Gentilissima Sig.ra Braghieri, penso che sia troppo facile parlare dei propri successi in campo amoroso, per cui riferirò di una mia orrenda debacle, per la quale tuttora, a distanza di vari decenni provo vergogna ed acerrimo rimpianto. Eravamo nel pieno degli anni 80, ero all’università e stavo preparando la tesi: entrai in contatto con una tale Cinzia (non è il vero nome) anch’essa laureanda alle prese con una tesi di argomento affine al mio. Iniziammo a collaborare e si sviluppò tra noi un feeling che sembrava andare al di là dello studio. Cinzia era una delle studentesse più avvenenti e corteggiate della facoltà, una specie di Claudia Cardinale venticinquenne, il che è tutto dire.
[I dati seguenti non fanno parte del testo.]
(** Values of the graph inputs and of the learnable parameters, and the
    standard normal draw made at each site. *)
Record env := {
  env_input : string → R;
  env_shared : string → R;
  env_normal : string → R
}.

Fixpoint eval (e : env) (g : expr) : R :=
  match g with
  | Input name => env_input e name
  | Shared name => env_shared e name
  | Normal site std => rmul std (env_normal e site)
  | Lit r => r
  | Add a b => radd (eval e a) (eval e b)
  | Sub a b => rsub (eval e a) (eval e b)
  | Mul a b => rmul (eval e a) (eval e b)
  end.

(** Modelled from the spec: the gradient engine is an external
    collaborator; [grad w g] is the derivative of [g] with respect to the
    learnable parameter [w]. *)
Fixpoint grad (w : string) (g : expr) : expr :=
  match g with
  | Shared name => if decide (name = w) then Lit rone else Lit rzero
  | Input _ | Normal _ _ | Lit _ => Lit rzero
  | Add a b => Add (grad w a) (grad w b)
  | Sub a b => Sub (grad w a) (grad w b)
  | Mul a b => Add (Mul (grad w a) b) (Mul a (grad w b))
  end.

(** The gradient component the trainer obtains for [w] from a cost. *)
Definition gradient (w : string) (cost : expr) (e : env) : R :=
  eval e (grad w cost).

(** The gradient component as the specification describes it: the
    gradient of the plain cost plus noise of the given deviation. *)
Definition spec_noisy_gradient (w : string) (cost : expr) (level : R)
    (e : env) : R :=
  radd (gradient w cost e) (rmul level (env_normal e w)).

(** The environment in which every graph input carries its noise. *)
Definition noisy_inputs (e : env) (level : R) : env :=
  {| env_input := λ name,
       radd (env_input e name) (rmul level (env_normal e name));
     env_shared := env_shared e;
     env_normal := env_normal e |}.
End graph.

Arguments expr : clear implicits.
Arguments env : clear implicits.

(** ** Scoring a batch *)

Section scoring.
Context {R : Type} `{Scalar R}.

(** Selection of the sequences [σ] of a batch, along the leading axis. *)
Definition gather {A} (σ : list nat) (l : list A) : list A :=
  omap (λ j, l !! j) σ.

Definition tgather (σ : list nat) (t : tensor R) : tensor R :=
  match t with
  | Sc r => Sc r
  | Arr l => Arr (gather σ l)
  end.

Definition zeros_like (t : tensor R) : tensor R := tmap (λ _, rzero) t.

Context (self : AddParameters R) (lp : learned R).
Context (readout_fn : tensor R → tensor R → tensor R).

(** The named inputs of one step: every input port of the cell receives
    the fed-back value. *)
Definition step_ports (state input params : tensor R)
    : gmap string (tensor R) :=
  <["params" := params]>
    (<[state_name self := state]>
       (list_to_map ((λ name, (name, input)) <$> input_names self))).

(** Modelled from the spec: [SequenceGenerator] is not under src.  The
    loop of the scoring mode: the feedback is the previous target, the
    step cost is the emitter's cost of the readout, and the state is
    advanced by the injector's [apply] (with [iterate=False], so that the
    state of the previous step is the one used). *)
Fixpoint scoring_steps (state prev params : tensor R)
    (targets : list (tensor R)) : result (list (tensor R)) :=
  match targets with
  | [] => Ok []
  | target_t :: rest =>
      let input_t := prev in
      let readout_t := readout_fn state input_t in
      let cost_t := Emitter_cost readout_t target_t in
      state' ← AddParameters_apply self lp
                 (Kwargs (step_ports state input_t params) (Some false));
      costs ← scoring_steps state' target_t params rest;
      Ok (cost_t :: costs)
  end.

Definition scoring_costs (targets : list (tensor R)) (params : tensor R)
    : result (list (tensor R)) :=
  match targets with
  | [] => Ok []
  | target_0 :: _ =>
      state ← initial_state self lp None {[ "params" := params ]};
      scoring_steps state (zeros_like target_0) params targets
  end.

(** The keyword arguments that reach the cell in one step of the loop,
    as matrices with one row per sequence. *)
Definition step_kw (s i p : list (list R)) : gmap string (list (list R)) :=
  <[state_name self := s]>
    (list_to_map
       ((λ name, (name, zip_with (zip_with radd) i
                          (affine (fork_layer lp name) <$> p)))
          <$> input_names self)).

(** The cost of each sequence: the step costs summed over time. *)
Definition per_sequence_costs (costs : list (tensor R)) : tensor R :=
  sum_axis 0 (Arr costs).

(** A binary operation on batches that treats every sequence alike. *)
Definition batchwise (B : nat) (f : tensor R → tensor R → tensor R) : Prop :=
  ∀ s i : list (list R), length s = B → length i = B →
    ∃ r, length r = B ∧ f (of_mat s) (of_mat i) = of_mat r ∧
      ∀ σ, σ ≡ₚ seq 0 B →
        f (of_mat (gather σ s)) (of_mat (gather σ i)) = of_mat (gather σ r).

(** A cell that treats every sequence alike. *)
Definition batchwise_cell (B : nat) (cell : kwargs R → result (tensor R))
    : Prop :=
  ∀ (kw : gmap string (list (list R))) (it : option bool),
    map_Forall (λ _ m, length m = B) kw →
    (∀ s, cell (Kwargs (of_mat <$> kw) it) = Ok s →
          ∃ m, s = of_mat m ∧ length m = B) ∧
    (∀ σ, σ ≡ₚ seq 0 B →
          cell (Kwargs (of_mat <$> (gather σ <$> kw)) it)
          = tgather σ <$> cell (Kwargs (of_mat <$> kw) it)).
End scoring.

(** ** The rest of the program *)

Section injector_contexts.
Context {R : Type} `{Scalar R}.

(** [[
    @apply.property('contexts')
    def apply_contexts(self):
        return [self.params_name] + self.transition.apply.contexts
    ]] *)
Definition AddParameters_apply_contexts (self : AddParameters R)
    : list string :=
  [params_name self] ++ apply_contexts (self_transition self).
End injector_contexts.

Section initialization.
(** An initialization scheme ([Orthogonal()], [IsotropicGaussian(0.01)],
    [Constant(0)], ...): an object, which Python takes as true; an unset
    scheme is [None]. *)
Context {scheme : Type}.

(** The initialization attributes of a brick. *)
Record init_config := {
  weights_init : option scheme;
  biases_init : option scheme
}.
Benché all’inizio mi sembrasse impossibile, il suo atteggiamento sempre più affettuoso mi costrinse ad arrendermi all’evidenza: le interessavo. Non che fossi un brutto ragazzo, solo che la timidezza e l’assoluta mancanza di savoir faire mi avevano da sempre causato scarsissimo successo con le donne. E adesso avevo fatto un terno al lotto. Un giorno Cinzia mi invitò a cena a casa sua e appena entrati mi disse che voleva fare una doccia; dopo dieci minuti si presentò con indosso solo una sottoveste con la quale era un’autentica bomba sexy.
Non ho mai capito cosa successe nel mio cervello, forse una specie di corto circuito; fui colto dal panico, un terrore di non essere all’altezza, fatto sta che escogitai un tragicomico pretesto e me ne andai, letteralmente fuggii. Va da sé che poi stetti malissimo, immaginai che mi avesse considerato gay o affetto da chissà quali difficoltà in ambito sessuale. Naturalmente non volle più saperne di me, malgrado qualche mio goffo tentativo di riparare. Sono arrivato alla conclusione che si trattò di una sorta di ansia da prestazione per così dire «preventiva». Un caro saluto. Andrea
Simpaticissimo Andrea, grazie per aver condiviso una cocente debacle. Penso che la vita di tutti noi sia disseminata di occasioni mancate e ancor più, per quanto riguarda gli uomini in particolare, di ansie da prestazione che almeno una volta hanno indotto alla fuga. Dal momento che, a distanza di decenni, l’episodio continua a «tormentarla» ma anche ad essere l’unico ricordo nefasto in una «carriera sessuale» evidentemente sana e risolta, le dirò che avere una Cinzia alla quale ripensare ogni tanto può anche non essere così male.
L’ha fatta entrare in contatto con un senso del limite e con una gamma di emozioni che diversamente non avrebbe mai sperimentato. Senza contare che trovarsi davanti una «Cardinale venticinquenne» avrebbe messo in difficoltà chiunque.